What needs to be done: From the line that includes "SL (nodes l) (header l) (flags l) (level l) (count" to the closing line of the data, please transcribe every line exactly and add nothing.

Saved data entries
(* ===== verification/DirSpec.v ===== *)
(** * DirSpec: the contents of a directory

    The bytes of a directory hold a list of entries ([holds]); looking up,
    inserting and deleting are what they are on that list, on disk and in the
    copy in memory, as long as the directory stays within the blocks it has. *)

From S2P Require Import Prelude Bytes Compat Host BlockCache RamDisk BitVector Myfs Io Sample TmpBlocks Bitmap Inode DStream Resize Dir.
Local Open Scope Z_scope.

(** ** The image of a list of entries *)

(** The number of bytes of an entry, a multiple of 8. *)
Definition esize (n : Z) : Z := (n + 17) / 8 * 8.

Definition entry_image (inum : Z) (name pad : list byte) : list byte :=
  le_bytes 8 inum ++ Zb (len name) :: name ++ x00 :: pad.

Definition good_name (name : list byte) : Prop := Forall (fun c => c <> x00) name /\ len name < 256.

(** The bytes between the entries are whatever was in memory. *)
Inductive holds : list byte -> list (Z * list byte) -> Prop :=
  | Holds_nil : holds [] []
  | Holds_cons inum name pad mem es :
      in_i64 inum -> good_name name -> len pad = esize (len name) - len name - 10 -> holds mem es ->
      holds (entry_image inum name pad ++ mem) ((inum, name) :: es).

Lemma esize_bounds n : 0 <= n -> n + 10 <= esize n <= n + 17 /\ esize n mod 8 = 0.
Proof. intros Hn. unfold esize. split; [Z.to_euclidean_division_equations; lia|]. by rewrite Z.mod_mul. Qed.
(* ===== verification/SkipList.v ===== *)
(** * SkipList: ordered sets as skip lists (sl.c)

    Nodes live in a store and point to each other by address.  [compare] is
    the user's order on keys; the results of [rand] come from the host. *)

From stdpp Require Import sorting.
From S2P Require Import Prelude Bytes Host.
Local Open Scope Z_scope.

Definition MaxNumberOfLevels : Z := 16.
Definition MaxLevel : Z := MaxNumberOfLevels - 1.
Definition RAND_MAX : Z := 0x7fffffff.
Definition P_25 : Z := RAND_MAX / 4.
Definition ALLOW_DUPLICATES : Z := 1.
Definition NO_DUPLICATES : Z := 0.
Definition DUPLICATE_ITEM : Z := -1.
Definition SL_DELETE : Z := 1.
Definition SL_QUIT : Z := 2.

(** A node; the key of the header is NULL. *)
Record SLNode (K : Type) := Node { key : option K; forward : list (option Z) }.
Arguments Node {K} key forward.
Arguments key {K}.
Arguments forward {K}.

(** [sl_rand] holds the next results of [rand]; past its end they are
    [RAND_MAX]. *)
Record SkipList (K : Type) := SL {
  nodes : gmap Z (SLNode K);
  header : Z;
  flags : Z;
  level : Z;
  count : Z;
  sl_rand : list Z;
}.
Arguments SL {K} nodes header flags level count sl_rand.
Arguments nodes {K}.
Arguments header {K}.
Arguments flags {K}.
Arguments level {K}.
Arguments count {K}.
Arguments sl_rand {K}.

Section skiplist.
Context {K : Type} (compare : K -> K -> Z).
Abbreviation T := (SkipList K).

Definition set_nodes (m : gmap Z (SLNode K)) (l : T) : T :=
  SL m (header l) (flags l) (level l) (count l) (sl_rand l).
Definition set_level (v : Z) (l : T) : T :=
  SL (nodes l) (header l) (flags l) v (count l) (sl_rand l).
Definition set_count (v : Z) (l : T) : T :=
  SL (nodes l) (header l) (flags l) (level l) v (sl_rand l).

(** [p->forward[k]] and its assignment. *)
Definition get_forward (l : T) (p k : Z) : option (option Z) :=
  n ← nodes l !! p; if 0 <=? k then forward n !! Z.to_nat k else None.
Definition set_forward (l : T) (p k : Z) (q : option Z) : option T :=
  n ← nodes l !! p;
  _ ← (if 0 <=? k then forward n !! Z.to_nat k else None);
  Some (set_nodes (<[p := Node (key n) (<[Z.to_nat k := q]> (forward n))]> (nodes l)) l).
Definition key_of (l : T) (p : Z) : option K := n ← nodes l !! p; key n.

Definition NewSL (rand : list Z) (fl : Z) : M host (option T) :=
  l ← malloc 40;
  match l with
  | None => mret None
  | Some _ =>
      h ← malloc (16 + MaxNumberOfLevels * 8);
      match h with
      | None => mret None
      | Some h =>
          mret (Some (SL {[h := Node None (replicate (Z.to_nat (MaxNumberOfLevels + 1)) None)]}
                         h fl 1 0 rand))
      end
  end.

(** The keys [freeitem] is called on, in order. *)
Fixpoint free_chain (fuel : nat) (l : T) (p : option Z) : outcome (list K) :=
  match p with
  | None => Done []
  | Some p =>
      match fuel with
      | O => Hang
      | Datatypes.S fuel =>
          match get_forward l p 0, key_of l p with
          | Some q, Some k =>
              match free_chain fuel l q with
              | Done ks => Done (k :: ks)
              | Hang => Hang
              | Fault => Fault
              end
          | _, _ => Fault
          end
      end
  end.

Definition FreeSL (l : T) : outcome (list K) :=
  match get_forward l (header l) 0 with
  | None => Fault
  | Some p => free_chain (Datatypes.S (base.size (nodes l))) l p
  end.

(** How often [rand() < P_25] holds in a row, and the rest of the results. *)
Fixpoint random_level (rs : list Z) (lvl : Z) : Z * list Z :=
  match rs with
  | [] => (lvl, [])
  | r :: rs => if r <? P_25 then random_level rs (lvl + 1) else (lvl, rs)
  end.

Definition RandomLevelSL (l : T) : Z * T :=
  let '(lvl, rs) := random_level (sl_rand l) 0 in
  (if lvl >? MaxLevel then MaxLevel else lvl,
   SL (nodes l) (header l) (flags l) (level l) (count l) rs).

(** [while((q = p->forward[k]) && compare(q->key, key) < 0) p = q;]: the
    final [p] and [q]. *)
Fixpoint walk_level (fuel : nat) (cmp : K -> K -> Z) (l : T) (kk : K) (k p : Z)
  : outcome (Z * option Z) :=
  match fuel with
  | O => Hang
  | Datatypes.S fuel =>
      match get_forward l p k with
      | None => Fault
      | Some None => Done (p, None)
      | Some (Some q) =>
          match key_of l q with
          | None => Fault
          | Some qk => if cmp qk kk <? 0 then walk_level fuel cmp l kk k q else Done (p, Some q)
          end
      end
  end.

Answer:
   SL (nodes l) (header l) (flags l) (level l) (count l) rs).

(** [while((q = p->forward[k]) && compare(q->key, key) < 0) p = q;]: the
    final [p] and [q]. *)
Fixpoint walk_level (fuel : nat) (cmp : K -> K -> Z) (l : T) (kk : K) (k p : Z)
  : outcome (Z * option Z) :=
  match fuel with
  | O => Hang
  | Datatypes.S fuel =>
      match get_forward l p k with
      | None => Fault
      | Some None => Done (p, None)
      | Some (Some q) =>
          match key_of l q with
          | None => Fault
          | Some qk => if cmp qk kk <? 0 then walk_level fuel cmp l kk k q else Done (p, Some q)
          end
      end
  end.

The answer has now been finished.